With this new information to hand, Britain’s medical regulators searched their data on vaccinated people for the unusual tandem of clots and low platelet counts. They found four cases per million people vaccinated, a rate several times lower than in the EU. One explanation is that Britain, unlike the rest of Europe, had used the jab primarily in older people. The rate at which the clots occurred in Britain declined steadily with age. Importantly, Britain’s experts found that the clots occurred as much in men as they did in women.

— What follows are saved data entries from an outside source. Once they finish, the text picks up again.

(** What a successful [mkdir -p] leaves: whatever was on the way is
    as before and is no regular file, every missing directory on the
    way is now a directory that takes entries, and nothing else
    changed. *)
Lemma mkdir_from_creates rest : forall t at_ t',
  mkdir_from t at_ rest = inr t' ->
  (forall k, (1 <= k <= length rest)%nat ->
     match t !! (at_ ++ take k rest) with
     | Some (File _ _) => False
     | Some n => t' !! (at_ ++ take k rest) = Some n
     | None => t' !! (at_ ++ take k rest) = Some Dir
     end) /\
  (forall q, (forall k, (1 <= k <= length rest)%nat -> q <> at_ ++ take k rest) ->
             t' !! q = t !! q).
Proof.
  induction rest as [|seg rest IH]; intros t at_ t' Hm.
  { injection Hm as <-. split; [simpl; lia|done]. }
  cbn [mkdir_from] in Hm.
  assert (at_ ++ [seg] <> []) as Hne by by destruct at_.
  rewrite (lookup_node_nonempty _ _ Hne) in Hm.
  assert (forall k, (1 <= k <= length rest)%nat ->
            at_ ++ [seg] <> (at_ ++ [seg]) ++ take k rest) as Hlong.
  { intros k Hk E. apply (f_equal length) in E.
    rewrite !length_app, length_take in E. simpl in E. lia. }
  assert (forall t1 : tree, mkdir_from t1 (at_ ++ [seg]) rest = inr t' ->
            t' !! (at_ ++ [seg]) = t1 !! (at_ ++ [seg])) as Hhere.
  { intros t1 H1. apply IH in H1 as [_ Hframe]. apply Hframe.
    intros k Hk. by apply Hlong. }
  destruct (t !! (at_ ++ [seg])) as [[c r| |e]|] eqn:Hl; [done| | |].
  - pose proof (Hhere _ Hm) as Hq. apply IH in Hm as [Hdirs Hframe]. split.
    + intros [|[|k]] Hk; [lia| |].
      * rewrite step_down, take_0, app_nil_r, Hl. by rewrite Hq.
      * rewrite step_down. apply Hdirs. simpl in Hk. lia.
    + intros q Hq'. apply Hframe. intros k Hk. rewrite <- step_down. apply Hq'.
      simpl. lia.
  - pose proof (Hhere _ Hm) as Hq. apply IH in Hm as [Hdirs Hframe]. split.
    + intros [|[|k]] Hk; [lia| |].
      * rewrite step_down, take_0, app_nil_r, Hl. by rewrite Hq.
      * rewrite step_down. apply Hdirs. simpl in Hk. lia.
    + intros q Hq'. apply Hframe. intros k Hk. rewrite <- step_down. apply Hq'.
      simpl. lia.
  - assert (mkdir_from (<[at_ ++ [seg] := Dir]> t) (at_ ++ [seg]) rest = inr t')
      as Hm' by by destruct (lookup_node t at_) as [[c r| |e]|].
    pose proof (Hhere _ Hm') as Hq. rewrite lookup_insert_eq in Hq.
    apply IH in Hm' as [Hdirs Hframe]. split.
    + intros [|[|k]] Hk; [lia| |].
      * by rewrite step_down, take_0, app_nil_r, Hl.
      * rewrite step_down. simpl in Hk.
        specialize (Hdirs (S k) ltac:(lia)).
        by rewrite lookup_longer in Hdirs by lia.
    + intros q Hq'. rewrite Hframe.
      * apply lookup_insert_ne. intros E. apply (Hq' 1%nat); [simpl; lia|].
        by rewrite step_down, take_0, app_nil_r.
      * intros k Hk. rewrite <- step_down. apply Hq'. simpl. lia.
Qed.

This combination of blood clots and low platelet counts is something that doctors know how to diagnose and treat, says Jean Marie Connors, a haematologist at Brigham and Women’s Hospital, in Boston. It resembles a condition seen in some people who are given heparin, a drug used widely to treat blood clots. For unknown reasons, some people develop an immune reaction to heparin, which results in blood clotting so profound that it depletes their platelets. The same reaction appears to be provoked by the vaccine.

Medical societies in several countries have already issued guidelines to doctors on how to spot and treat this rare reaction to the AstraZeneca vaccine. With vigilance and appropriate care, the extremely rare deaths that may result from it will become even rarer.